The annual magazine of the Osho sanyasis has also been revived after a gap of five years. Titled ‘Abhi aur Yahi’, it will contain information about Osho’s work, vision and meditation techniques. The camp will be inaugurated today with the screening of a documentary titled ‘Now or Never’ made by the sanyasis who work independently in different parts of the world.
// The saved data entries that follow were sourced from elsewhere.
(* ===== verification/MsgHandler.v ===== *)
(** MsgHandler.v - the message handler of the discovery service
    ([include/discoveryd/r_msghandler.h], [src/discoveryd/r_msghandler.cc]).

    The state is [Handler]; a handler function is a command on it, or a command
    that may throw.  What the handler does to the DHT, to LMDB and to its
    ZeroMQ sockets is the log of effects.  The callbacks that OpenDHT runs in
    other threads only push messages to the handler's own socket: they are the
    functions [listen_callback], [PushDhtValuesToDisco] and
    [HandleZombieUpdate], from the values found to the messages pushed. *)

From Stdlib Require Import ZArith Lia.
From stdpp Require Import base gmap strings list fin_maps fin_sets sorting.
From S2P Require Import Prelude.
From S2P Require Import Timeout.
From S2P Require Import Ports.
From S2P Require Import Group.
From S2P Require Import Disco.

#[local] Open Scope riaps_scope.

Definition RIAPS_DHT_NODE_PORT : Z := 4222.
Definition CMD_DISCO_JOIN : string := "JOIN".

(** The members are [const uint16_t]. *)
Definition service_check_period_ : Z := u16 20000.
Definition zombie_check_period_ : Z := u16 600000.

Record RegisteredGroup := {
  rg_groupKey : string;
  rg_services : GroupDetails;
  rg_actorPid : Z;
  rg_timeout : Timeout minutes;
}.

Record Handler := mkHandler {
  mac_address_ : string;
  host_address_ : string;
  rep_identity_ : string;
  terminated_ : bool;
  last_service_checkin_ : Z;
  last_zombie_check_ : Z;
  clients_ : gmap string ActorDetails;
  zombie_services_ : gmap string Z;
  client_subscriptions_ : gmap string (list ClientDetails);
  group_listeners_ : gset string;
  registered_listeners_ : gset string;
  service_checkins_ : gmap Z (list ServiceCheckins);
  group_services_ : gmap Z (list RegisteredGroup);
}.

(** The constructor: the addresses of the node; the times are set by [Init]. *)
Definition new_Handler (mac host : string) (uninit : Z) : Handler :=
  mkHandler mac host "" false uninit uninit ∅ ∅ ∅ ∅ ∅ ∅ ∅.
(** Renewal: a pass puts exactly the services whose last put is older
    than their time out, after it no service is older, and a service that
    was put is left alone until its time out has passed again. *)
Theorem RenewServices_spec now s :
  now < 2 ^ 64 -> sane_times s now ->
  let r := RenewServices seal InfoHash_get now s in
  (forall h v, Put h v ∈ r.2 <-> exists sc, registered_at s sc /\ sc_timeout sc < now - sc_createdTime sc
      /\ h = InfoHash_get (sc_key sc) /\ v = seal (sc_value sc))
  /\ (forall sc, registered_at r.1 sc -> 0 <= sc_timeout sc -> now - sc_createdTime sc <= sc_timeout sc)
  /\ (forall sc later, registered_at s sc -> renew_due now sc = true -> now <= later < 2 ^ 64 ->
       later - now <= sc_timeout sc -> renew_due later (renewed now sc) = false).
Proof.
  intros Hnow Hsane r.
  assert (forall sc, registered_at s sc -> renew_due now sc = (sc_timeout sc <? now - sc_createdTime sc)) as Hdue.
  { intros sc Hsc%Hsane. unfold renew_due. by rewrite uwrap_id by (unfold in_u; lia). }
  split_and!.
  - intros h v. subst r. cbn [RenewServices snd]. rewrite list_elem_of_bind. split.
    + intros (sc & Hin & Hsc). apply list_elem_of_In, in_concat in Hsc as (l & Hl & Hsc).
      apply list_elem_of_In, elem_of_zmap_values in Hl as (pid & Hl). apply list_elem_of_In in Hsc.
      assert (registered_at s sc) as Hreg by (by exists pid, l). rewrite (Hdue _ Hreg) in Hin.
      destruct (_ <? _) eqn:E; [|by apply elem_of_nil in Hin]. bool_to_prop.
      apply list_elem_of_singleton in Hin. injection Hin as -> ->. by exists sc.
    + intros (sc & (pid & l & Hl & Hsc) & Hlt & -> & ->). exists sc. split.
      * rewrite Hdue by (by exists pid, l). rewrite (proj2 (Z.ltb_lt _ _) Hlt). by apply list_elem_of_singleton.
      * apply list_elem_of_In, in_concat. exists l. split; apply list_elem_of_In; [|done].
        apply elem_of_zmap_values. by exists pid.
  - intros sc (pid & l & Hl & Hsc). subst r. simpl in Hl. rewrite lookup_fmap in Hl.
    destruct (service_checkins_ s !! pid) as [l0|] eqn:E0; simpl in Hl; [|done]. injection Hl as <-.
    apply list_elem_of_fmap in Hsc as (sc0 & -> & Hsc0).
    assert (registered_at s sc0) as Hreg by (by exists pid, l0).
    unfold renewed. rewrite (Hdue _ Hreg). destruct (_ <? _) eqn:E; bool_to_prop; simpl; lia.
  - intros sc later Hreg Hd Hl Hle. pose proof (Hsane _ Hreg). unfold renewed. rewrite Hd. unfold renew_due. simpl.
    rewrite uwrap_id by (unfold in_u; lia). apply Z.ltb_ge. lia.
Qed.

(** ** Callbacks *)

(** A search in the DHT is repeated until it succeeds, but never more
    than ten times: it makes at most eleven attempts, one per level, and
    stops at the first that succeeds. *)
Theorem DhtGet_attempts success :
  let levels := DhtGet_levels success 0 11 in
  (forall extra, DhtGet_levels success 0 (11 + extra) = levels)
  /\ (length levels <= 11)%nat
  /\ (forall n, (n < 11)%nat -> (n ∈ levels <-> forall k, (k < n)%nat -> success k = false)).
Proof.
  assert (forall l f extra, (11 - l <= f)%nat -> (0 < f)%nat ->
    DhtGet_levels success l (f + extra) = DhtGet_levels success l f) as Hfuel.
  { intros l f extra. revert l. induction f as [|f IH]; intros l Hl Hf; [lia|]. simpl. f_equal.
    destruct (success l); simpl; [done|]. destruct (l <? 10)%nat eqn:E; [|done].
    apply Nat.ltb_lt in E. apply IH; lia. }
  assert (forall f l, (length (DhtGet_levels success l f) <= f)%nat) as Hlen.
  { induction f as [|f IH]; intros l; simpl; [lia|]. case_match; simpl; [specialize (IH (S l))|]; lia. }
  assert (forall f l n, (f = 11 - l)%nat -> (l <= n < 11)%nat ->
    (n ∈ DhtGet_levels success l f <-> forall k, (l <= k < n)%nat -> success k = false)) as Hin.
  { induction f as [|f IH]; intros l n Hf Hn; [lia|]. cbn [DhtGet_levels]. rewrite elem_of_cons. split.
    - intros [->|Hr] k Hk; [lia|]. destruct (success l) eqn:Es; simpl in Hr; [by apply elem_of_nil in Hr|].
      destruct (l <? 10)%nat eqn:E; [apply Nat.ltb_lt in E|by apply elem_of_nil in Hr].
      destruct (decide (k = l)) as [->|Hne]; [done|].
      destruct (decide (n = l)) as [->|]; [lia|]. eapply IH; [| |exact Hr|]; lia.
    - intros Hall. destruct (decide (n = l)) as [->|Hne]; [by left|right].
      rewrite Hall by lia. rewrite (proj2 (Nat.ltb_lt _ _)) by lia. simpl.
      apply IH; [lia..|]. intros k Hk. apply Hall. lia. }
  split_and!; [intros extra; apply Hfuel; lia|apply Hlen|].
  intros n Hn. rewrite (Hin 11%nat 0%nat n) by lia. split; intros Hall k Hk; apply Hall; lia.
Qed.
Real prayer is when God talks to you

Afternoon Despatch & Courier, 8 December 2011

Prayers done without meditation are formal, foolish. Prayers done without meditation are meaningless – a sheer wastage of time and energy and life. I teach you meditation. And prayer cannot be taught. When meditation has happened, one day you stumble upon prayer. Prayer is grace. Meditation can be of effort, but prayer happens effortlessly. Forget about prayer and forget about God; you have first to do great work upon yourself. Be absolutely concerned with only one thing: how to drop the mind. In the dropping of the mind is all prayer will arise. Prayer is a reward to a meditator;  it is a consequence.

About this, the Eastern mystics are very clear - from Patanjali to Krishnamurti, they all teach meditation. And the reason is that the work has to be with the human mind. Prayer means a dialogue with the universal mind. Wait, be patient, first be capable of that dialogue. And then you need not go anywhere – when you are silent you hear that still small voice within your heart. In fact the dialogue is always started by God from the other side. You cannot start the dialogue, you can only be receptive; on your end a great receptivity is needed. And the moment you are ready, suddenly something is connected and the bell starts ringing. But the call comes from the other side. It is God who calls Adam Where are you? Where are you hiding?’

When Adam committed his sin, his mistake – when he ate the fruit of the Tree of Knowledge – he became very much afraid of God. God had prohibited it; now he had betrayed, he had been disobedient. He started feeling guilty. And God started searching for him – and he was hiding behind this bush and that, and God was shouting all over the Garden of Eden’ Adam, where are you?’

Since that day, God had been calling and you are hiding behind this bush or that.  You need not have any prayer. You only need a silent heart which can hear the shouting God, the call of God. He is calling you, you need not call Him. Just be receptive. That’s what meditation is all about, it makes you receptive. In that receptivity you start hearing God taking to you. Real prayer is when God talks to you, unreal prayer is when you talk to God.

-Osho

Special issue of Osho World released

Pioneer, 8 December 2011

Mayor Dinesh Sharma on Wednesday said that Osho Rajneesh was an enlightened person and his teachings were pertinent even today. Sharma released a special issue of ‘Osho World’, a monthly magazine being published by Osho’s disciples from Delhi. The mayor said very few people attained enlightenment at such an early age.

“Osho is said to have attained enlightenment on March 21, 1953, when he was just 21 years of age. Since then, he has given so much to the Indian society for which we should be grateful to him. Be it politics, education, human psyche, women issues, socialism or capitalism, he has spoken a lot on each subject. He had warned that AIDS would prove to be a killer disease much ahead the threat began to take its toll,” Sharma said, adding that Osho’s teachings were relevant even today. Editor-in-chief of ‘Osho World’ Swami Chaitanya Kirti from Delhi, said the 80th birthday of Osho was being celebrated on December 11, 2011 all over the country.

“To pay tribute to the seer, his disciples have prepared special issue of ‘Osho World’. Several facts of his life have been unfurled in this issue,” said Kirti.